Captain Jackson’s diary notebook ...
5th of December - „How did you manage to get tangled up in tinsel?“
Reid had made a deal ... weeks ago ... in August, as far as I remember. He had bought 100 pounds of tinsel then, which was delivered today, ... but not in a way as expected.
Instead of boxes with fine measured silver stripes between layers of tissue paper the boxes contained cones wrapped with the raw material.
With this giant amount of tinsel we can decorate Leman Street for years as well as the whole quarter around ... and this without recycling the used tinsel for the next year.
I have no idea what Reid was thinking about when he made this deal. Probably nothing, just happy having made a bargain...
Not that Mr. Perfect, Mr. Inspector John James Edmund Reid would admit that he has made a mistake. No way! He pursed his lips and commanded to one of the new lad Sergeant Thatcher: “Bring the tinsel in decent shape!“ Then he disappeared.
I did not envy poor Thatcher to get the tinsel in shape, because it was a really shitty job. I gave the boy an encouraging nod and also disappeared in my dead room.
Time flew by. It was quiet at this day. No interruptions. So, I made good progress and had finished around 3 o‘lock in the afternoon.
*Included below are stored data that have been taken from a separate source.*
(** * open-engineer: the structured-response and diff-application engine

    A shallow embedding of [main.py]: Python strings and the string
    operations the program uses, [pathlib] paths, a POSIX-like file system
    with directories, hard links and symbolic links, the exceptions the
    program raises and catches, the conversation history, and the helper
    functions of the program itself.

    Strings are byte strings ([string]); the console and the logger are an
    append-only list of events (only [logger.warning] and [logger.error] are
    kept: the [debug] and [info] lines change no state the program reads). *)

From stdpp Require Import base decidable option list gmap strings pretty.
From Stdlib Require Import Ascii String.

Local Open Scope string_scope.
Local Open Scope list_scope.
Local Open Scope nat_scope.
Set Warnings "-register-all".

(** ** Python string operations *)

Module Str.

(** [s[n:]] *)
Fixpoint drop (n : nat) (s : string) : string :=
  match n, s with
  | 0, _ => s
  | S n', String _ s' => drop n' s'
  | S _, "" => ""
  end.

(** [s[:n]] *)
Fixpoint take (n : nat) (s : string) : string :=
  match n, s with
  | 0, _ => ""
  | S n', String c s' => String c (take n' s')
  | S _, "" => ""
  end.
(* ===== verification/Float64.v ===== *)
(** IEEE-754 binary64 as the Rust code uses it.

    The fee schedules of the program are computed in [f64].  A float is a
    [spec_float] of the Standard Library at precision 53 and maximal exponent
    1024, whose operations round to nearest, ties to even, as Rust's do.  The
    conversions ([u64 as f64], [f64 as u64]) and [f64::ceil] are written out
    here: the cast back saturates and sends NaN to 0. *)
From Stdlib Require Import SpecFloat.
From S2P Require Import Prelude.

Abbreviation f64 := spec_float.

Definition f64_add : f64 -> f64 -> f64 := SFadd 53 1024.
Definition f64_mul : f64 -> f64 -> f64 := SFmul 53 1024.
Definition f64_div : f64 -> f64 -> f64 := SFdiv 53 1024.
Definition f64_ltb : f64 -> f64 -> bool := SFltb.
Definition f64_leb : f64 -> f64 -> bool := SFleb.

Definition f64_is_nan (x : f64) : bool :=
  match x with S754_nan => true | _ => false end.
Definition f64_is_infinite (x : f64) : bool :=
  match x with S754_infinity _ => true | _ => false end.

(** [z as f64] for an integer [z]: round to nearest even. *)
Definition f64_of_Z (z : Z) : f64 := binary_normalize 53 1024 z 0 false.

(** The literal [n / 10^k] as the compiler reads it, for the few literals the
    code has: [n] and [10^k] are exact in binary64. *)
Definition f64_lit (n d : Z) : f64 := f64_div (f64_of_Z n) (f64_of_Z d).

(** Integer part of a finite magnitude [m * 2^e], rounded down or up. *)
Definition mag_floor (m : positive) (e : Z) : Z :=
  if 0 <=? e then Zpos m * 2 ^ e else Zpos m / 2 ^ (- e).
Definition mag_ceil (m : positive) (e : Z) : Z :=
  if 0 <=? e then Zpos m * 2 ^ e else - ((- Zpos m) / 2 ^ (- e)).

(** [f64::ceil]. *)
Definition f64_ceil (x : f64) : f64 :=
  match x with
  | S754_finite s m e =>
      if 0 <=? e then x
      else
        let z := if s then - mag_floor m e else mag_ceil m e in
        if z =? 0 then S754_zero s else binary_normalize 53 1024 z 0 s
  | _ => x
  end.

(** [x as u64]: truncation, saturating at both ends, NaN to 0. *)
Definition f64_to_u64 (x : f64) : Z :=
  match x with
  | S754_finite false m e => Z.min (mag_floor m e) U64_MAX
  | S754_infinity false => U64_MAX
  | _ => 0
  end.

Lemma f64_to_u64_range x : is_u64 (f64_to_u64 x).
Proof.
  unfold in_width. change (2 ^ 64) with (U64_MAX + 1).
  assert (0 < U64_MAX) by reflexivity.
  destruct x as [s|s| |s m e]; try destruct s; simpl; try lia.
  enough (0 <= mag_floor m e) by lia. unfold mag_floor.
  destruct (Z.leb_spec 0 e).
  - apply Z.mul_nonneg_nonneg; [lia|]. by apply Z.pow_nonneg.
  - apply Z.div_pos; [lia|]. apply Z.pow_pos_nonneg; lia.
Qed.

Example f64_ceil_of_fee :
  f64_to_u64 (f64_ceil (f64_div (f64_mul (f64_of_Z 100001) (f64_lit 25 10)) (f64_of_Z 100)))
  = 2501.
Proof. reflexivity. Qed.

Example f64_of_Z_rounds : f64_to_u64 (f64_of_Z (2 ^ 53 + 1)) = 2 ^ 53.
Proof. reflexivity. Qed.

Example f64_cast_saturates : f64_to_u64 (f64_of_Z (2 ^ 70)) = U64_MAX.
Proof. reflexivity. Qed.
#[export] Instance laws : BitcoinLaws lib.
Proof.
  constructor;
    cbv delta [Bitcoin.valid_point Bitcoin.pubkey_from_slice Bitcoin.point_combine
      Bitcoin.point_from_secret_key secret_add_tweak ecdsa_verify ecdsa_sign hash160 sha256 wscript_hash
      p2wsh_signature_hash push_opcode Bitcoin.push_slice Bitcoin.push_int push_key instructions classify_pushnum
      witness_program_new new_witness_program fee_rate_from_sat_per_vb fee_vb lib];
    cbv beta iota.
  - apply valid_point_inv.
  - intros p Hp. unfold pubkey_from_slice. by rewrite Hp.
  - unfold pubkey_from_slice. intros bs k _. case_match; naive_solver.
  - intros k. apply point_valid.
  - unfold point_combine. intros p q r. case_match; [|done].
    intros Hr. apply (inj Some) in Hr. subst r. apply point_valid.
  - intros k t k' Hk. apply (inj Some) in Hk. subst k'. apply combine_points.
  - intros d k. by apply bool_decide_eq_true.
  - intros. apply le_fixed_length.
  - intros. apply le_fixed_length.
  - intros. apply le_fixed_length.
  - intros tx i rs amt ty. rewrite tx_bytes_strip. unfold strip_witness. cbn [input].
    by rewrite length_map.
  - intros tx i rs amt ty Hi. destruct (Nat.ltb_spec i (length (input tx))); [done|lia].
  - reflexivity.
  - done.
  - unfold push_slice. intros d s Hd. by destruct (Nat.leb_spec (length d) 75); [|lia].
  - done.
  - unfold push_int. intros n s Hn.
    destruct (Z.eqb_spec n 0), (Z.leb_spec 1 n), (Z.leb_spec n 16); try lia.
    by rewrite orb_true_r.
  - unfold push_int. intros n s Hn.
    by destruct (Z.eqb_spec n 0), (Z.eqb_spec n (-1)), (Z.leb_spec 1 n), (Z.leb_spec n 16); try lia.
  - intros k s ->. done.
  - intros k s ->. done.
  - intros [|h t] Hp; [done|]. apply valid_point_inv in Hp. cbn in Hp.
    unfold serialize_uncompressed. cbn [length tail]. rewrite length_app, le_fixed_length. lia.
  - done.
  - unfold is_plain_opcode. intros op s Hop. cbn [instructions_fuel length].
    by destruct (Z.leb_spec op 75), (Z.eqb_spec op 76), (Z.eqb_spec op 77), (Z.eqb_spec op 78); try lia.
  - intros d s Hd. cbn [instructions_fuel length]. unfold zlen.
    destruct (Z.leb_spec (Z.of_nat (length d)) 75); [|lia]. cbv zeta.
    rewrite Nat2Z.id, length_app.
    destruct (Nat.ltb_spec (length d + length s) (length d)); [lia|].
    rewrite take_app_length, drop_app_length. f_equal. apply instructions_fuel_enough. lia.
  - intros n Hn. destruct (Z.leb_spec 81 (80 + n)), (Z.leb_spec (80 + n) 96); try lia.
    rewrite orb_true_r. f_equal. lia.
  - intros op n. destruct (_ || _) eqn:E; [|done]. intros [= <-] Hn.
    destruct (Z.eqb_spec 79 op), (Z.leb_spec 81 op), (Z.leb_spec op 96); try lia; done.
  - intros h ->. done.
  - intros h Hh. cbn [wp_version wp_program]. unfold zlen. by rewrite Hh.
  - intros r v Hr Hv. exists (r * 250). unfold checked_mul. split.
    + case_match; [done|]. to_prop. nia.
    + replace (r * 250 * (4 * v) + 999) with (999 + (r * v) * 1000) by ring.
      rewrite Z.div_add by lia. change (999 / 1000) with 0.
      case_match; [by f_equal|]. to_prop. nia.
Qed.

(** Keys for concrete evaluations. *)
Definition key (n : Z) : PublicKey :=
  {| compressed := true; inner := point_from_secret_key n |}.
End Reference.
(* ===== verification/Contract.v ===== *)
(** The contract transaction of a legacy swap: src/protocol/contract.rs, with
    the fee helpers and [redeemscript_to_scriptpubkey] of src/utill.rs.

    A hop of a legacy swap is funded by a 2-of-2 multisig output; the contract
    transaction spends it to a hash-and-time-locked P2WSH output.  The module
    builds both scripts, reads their fields back, and checks what a peer sent. *)
From S2P Require Import Prelude Float64 Bitcoin Messages.
#[local] Open Scope string_scope.
#[local] Open Scope list_scope.
#[local] Open Scope Z_scope.

Definition MIN_HASHV_LEN : Z := 25.
Definition PUBKEY_LENGTH : nat := 33.
Definition PUBKEY1_OFFSET : nat := 2.
Definition PUBKEY2_OFFSET : nat := PUBKEY1_OFFSET + PUBKEY_LENGTH + 1.
Definition CONTRACT_TX_VSIZE : Z := 150.
Definition MIN_FEE_RATE : Z := 2.
Definition SEQUENCE_ZERO : Z := 0.
Definition PUB_PLACEHOLDER : bytes := replicate 33 2.

(** [Vec::splice(lo..hi, r)] of a vector at least [hi] long. *)
Definition splice {A} (lo hi : nat) (r l : list A) : list A := take lo l ++ r ++ drop hi l.

Definition calculate_swap_fee (swap_amount refund_locktime base_fee : Z)
    (amt_rel_fee_pct time_rel_fee_pct : f64) : Z :=
  let total_fee :=
    f64_add
      (f64_add (f64_of_Z base_fee)
         (f64_div (f64_mul (f64_of_Z swap_amount) amt_rel_fee_pct) (f64_of_Z 100)))
      (f64_div
         (f64_mul (f64_mul (f64_of_Z swap_amount) (f64_of_Z refund_locktime)) time_rel_fee_pct)
         (f64_of_Z 100)) in
  f64_to_u64 (f64_ceil total_fee).

(** [Signature::to_vec]: the DER bytes followed by the sighash type. *)
Definition sig_to_vec (s : Signature) : bytes := sig_bytes s ++ [sighash_type s].

Definition apply_two_signatures_to_2of2_multisig_spend (key1 key2 : PublicKey)
    (sig1 sig2 : Signature) (inp : TxIn) (redeemscript : Script) : TxIn :=
  let '(sig_first, sig_second) :=
    if bytes_lt (inner key1) (inner key2) then (sig1, sig2) else (sig2, sig1) in
  {| previous_output := previous_output inp;
     script_sig := script_sig inp;
     sequence := sequence inp;
     witness := witness inp ++ [[]; sig_to_vec sig_first; sig_to_vec sig_second; redeemscript] |}.

Definition sum_claimed_amounts (amounts : list Amount) : outcome Amount Amount :=
  try_fold (fun total amount =>
    if MAX_MONEY <? amount then Err amount
    else
      match checked_add 64 total amount with
      | Some t => if t <=? MAX_MONEY then Ok t else Err amount
      | None => Err amount
      end) 0 amounts.

Section contract.
Context {lib : BitcoinLib}.

(** *** src/utill.rs *)
Definition get_min_fee_rate : option Z := fee_rate_from_sat_per_vb MIN_FEE_RATE.

Definition calculate_fee_sats {E} (vbytes : Z) : outcome E Z :=
  fee_rate ← expect get_min_fee_rate;
  expect (fee_vb fee_rate vbytes).

Definition estimate_funding_tx_fee_sats {E} : outcome E Z :=
  calculate_fee_sats ((11 + 68 + 31 + 43) + (11 + 68 + 43)).

Definition redeemscript_to_scriptpubkey (redeemscript : Script) : outcome ProtocolError Script :=
  wp ← ok_or (witness_program_new 0 (wscript_hash redeemscript)) PE_ScriptPubkey;
  Ok (new_witness_program wp).

(** *** Scripts *)
Definition create_multisig_redeemscript (key1 key2 : PublicKey) : Script :=
  let b := push_opcode OP_PUSHNUM_2 [] in
  let b :=
    if bytes_lt (inner key1) (inner key2)
    then push_key key2 (push_key key1 b)
    else push_key key1 (push_key key2 b) in
  push_opcode OP_CHECKMULTISIG (push_opcode OP_PUSHNUM_2 b).

(** The lock of the hashlock branch is the 0 the code pushes; the source's comment and
    its stack table speak of 1 OP_CSV there. *)
Definition create_contract_redeemscript (pub_hashlock pub_timelock : PublicKey)
    (hashvalue : Hash160) (locktime : Z) : Script :=
  let b := push_opcode OP_SIZE [] in
  let b := push_opcode OP_SWAP b in
  let b := push_opcode OP_HASH160 b in
  let b := push_slice hashvalue b in
  let b := push_opcode OP_EQUAL b in
  let b := push_opcode OP_IF b in
  let b := push_key pub_hashlock b in
  let b := push_int 32 b in
  let b := push_int 0 b in
  let b := push_opcode OP_ELSE b in
  let b := push_key pub_timelock b in
  let b := push_int 0 b in
  let b := push_int locktime b in
  let b := push_opcode OP_ENDIF b in
  let b := push_opcode OP_CSV b in
  let b := push_opcode OP_DROP b in
  let b := push_opcode OP_ROT b in
  let b := push_opcode OP_EQUALVERIFY b in
  push_opcode OP_CHECKSIG b.
(* ===== verification/ScriptEval.v ===== *)
(** What the contract scripts mean when they are spent.

    The stack effects of the opcodes the program's scripts use, as Bitcoin
    documents them (the table in the body of [create_contract_redeemscript] is
    the same reading), and with them the spending conditions of the contract
    and multisig outputs.  The evaluator is a specification, not a translation
    of source code: the theorems relate the witnesses that src/wallet/swapcoin.rs
    builds to the scripts that src/protocol/contract.rs builds. *)
From S2P Require Import Prelude Bitcoin Messages Contract Errors SwapCoin.
#[local] Open Scope string_scope.
#[local] Open Scope list_scope.
#[local] Open Scope Z_scope.

Fixpoint le_value (bs : bytes) : Z :=
  match bs with [] => 0 | b :: t => b + 256 * le_value t end.

(** Sign-magnitude value of a stack element. *)
Definition scriptnum (bs : bytes) : Z :=
  match last bs with
  | Some top =>
      if 128 <=? top then - (le_value bs - 128 * 256 ^ (zlen bs - 1)) else le_value bs
  | None => 0
  end.

Definition truthy (x : bytes) : bool := existsb (fun b => negb (b =? 0)) x.
Definition bool_item (b : bool) : bytes := if b then [1] else [].

(** OP_CHECKSEQUENCEVERIFY against the sequence of the spending input. *)
Definition csv_ok (tx_version seq n : Z) : bool :=
  (0 <=? n) &&
  (Z.testbit n 31 ||
   ((2 <=? tx_version) && negb (Z.testbit seq 31) &&
    (Z.land n (2 ^ 22) =? Z.land seq (2 ^ 22)) && (Z.land n 65535 <=? Z.land seq 65535))).

(** The spend being checked: the transaction, its input 0, the value and the
    script of the output it spends. *)
Record SpendCtx := { cx_tx : Transaction; cx_sequence : Z; cx_amount : Amount; cx_script : Script }.

Section eval.
Context {lib : BitcoinLib}.

Definition checksig (cx : SpendCtx) (sig pk : bytes) : bool :=
  match rev sig with
  | ty :: der_rev =>
      match p2wsh_signature_hash (cx_tx cx) 0 (cx_script cx) (cx_amount cx) ty with
      | Some digest => ecdsa_verify digest (rev der_rev) pk
      | None => false
      end
  | [] => false
  end.

(** Signatures must match keys in order; a key that does not match is skipped. *)
Fixpoint multisig_match (cx : SpendCtx) (sigs keys : list bytes) : bool :=
  match sigs with
  | [] => true
  | s :: sigs' =>
      (fix try_keys keys :=
         match keys with
         | [] => false
         | k :: keys' => if checksig cx s k then multisig_match cx sigs' keys' else try_keys keys'
         end) keys
  end.

Definition step_opcode (cx : SpendCtx) (op : Z) (st : list bytes) : option (list bytes) :=
  if (81 <=? op) && (op <=? 96) then Some ([op - 80] :: st)
  else if op =? OP_SIZE then
    match st with x :: _ => Some (script_int (zlen x) :: st) | _ => None end
  else if op =? OP_SWAP then
    match st with a :: b :: r => Some (b :: a :: r) | _ => None end
  else if op =? OP_DROP then
    match st with _ :: r => Some r | _ => None end
  else if op =? OP_ROT then
    match st with c :: b :: a :: r => Some (a :: c :: b :: r) | _ => None end
  else if op =? OP_HASH160 then
    match st with a :: r => Some (hash160 a :: r) | _ => None end
  else if op =? OP_EQUAL then
    match st with a :: b :: r => Some (bool_item (bool_decide (a = b)) :: r) | _ => None end
  else if op =? OP_EQUALVERIFY then
    match st with a :: b :: r => if bool_decide (a = b) then Some r else None | _ => None end
  else if op =? OP_CSV then
    match st with
    | a :: _ => if csv_ok (version (cx_tx cx)) (cx_sequence cx) (scriptnum a) then Some st else None
    | _ => None
    end
  else if op =? OP_CHECKSIG then
    match st with pk :: sig :: r => Some (bool_item (checksig cx sig pk) :: r) | _ => None end
  else if op =? OP_CHECKMULTISIG then
    match st with
    | n :: st1 =>
        let n := Z.to_nat (scriptnum n) in
        match drop n st1 with
        | m :: st2 =>
            let m := Z.to_nat (scriptnum m) in
            match drop m st2 with
            | _ :: r => Some (bool_item (multisig_match cx (take m st2) (take n st1)) :: r)
            | [] => None
            end
        | [] => None
        end
    | [] => None
    end
  else None.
After I had put back my last “patient” in the cooling compartment, I removed my apron, took my notes and left the dead room to find a desk in a warmer part of the police station to write my final reports.
Beyond the doors of my reign, I immediately noticed a change: Thin silver stripes of tinsel and snippets of it everywhere. It doesn’t look like decoration but like desperate chaos.
I followed the main trace to Reid‘s office where I found young Thatcher hulled in layers of these silver threads with scissors in his hand and madness in his eyes.
In the first moment I asked myself how someone can tangle himself so badly in tinsel before I understood: Thatcher tried to handle his task efficiently by unwrapping several cones at the same time for cutting the tinsel in pieces of equal length. In his position, I would have done the same.
Of course, it ended up in a terrible mess. At a certain point, a mass of thin light flowing threads isn’t manageable anymore and all ends up in a big knot ... with the lad inside. Each try to open the knot leads to more chaos.
In these cases my mother used to say: You will not solve a knot by putting a thread through a loop because that’s not the cause of it‘s origin. Quite the contrary. It makes it even worse.
A wisdom which fits on nearly every situation of life, weather if it the daily trouble on the streets, relationship issues or self bondage experiences.
Yeah, my mother was a damned wise woman.
Anyway, I took the scissors and freed Thatcher from his glittering spiderweb.
We tidied up and then, over a cup of whisky, we thought about a possibility how to finally bring Reid‘s fucking tinsel in shape.
At the end, all happened in the hall of the police station because it had the necessary space ... We beaded the cones on sticks and mounted the loaded sticks between a doorframe. On this way the cones were flexible in unrolling, but the threads couldn’t tangle up. Next, we took one of the movable stretchers from the dead room and mounted a chair on it. Then, we knotted the tinsel ends at one of the chairs legs and started to rotate the stretcher-chair-construction. The tinsel threads were wrapping around the chair’s legs as expected. It worked very well. After the layers were big enough, we stopped, bundled the tinsel threads at two opposite legs of the chair and cut it off at the other ones. On this way, we got tinsel bundles of nearly the same length which we laid on Reid’s desk.
The procedure was repeated a few times until the office furniture was full.
But there was still tons of raw material left which we packed in boxes and hided in a dark edge of the evidence room.
I just hope that the heap of produced silver stripes satisfies Reid‘s lust of Christmas decoration. In any case, it is enough to transform the whole house into a glitter ball.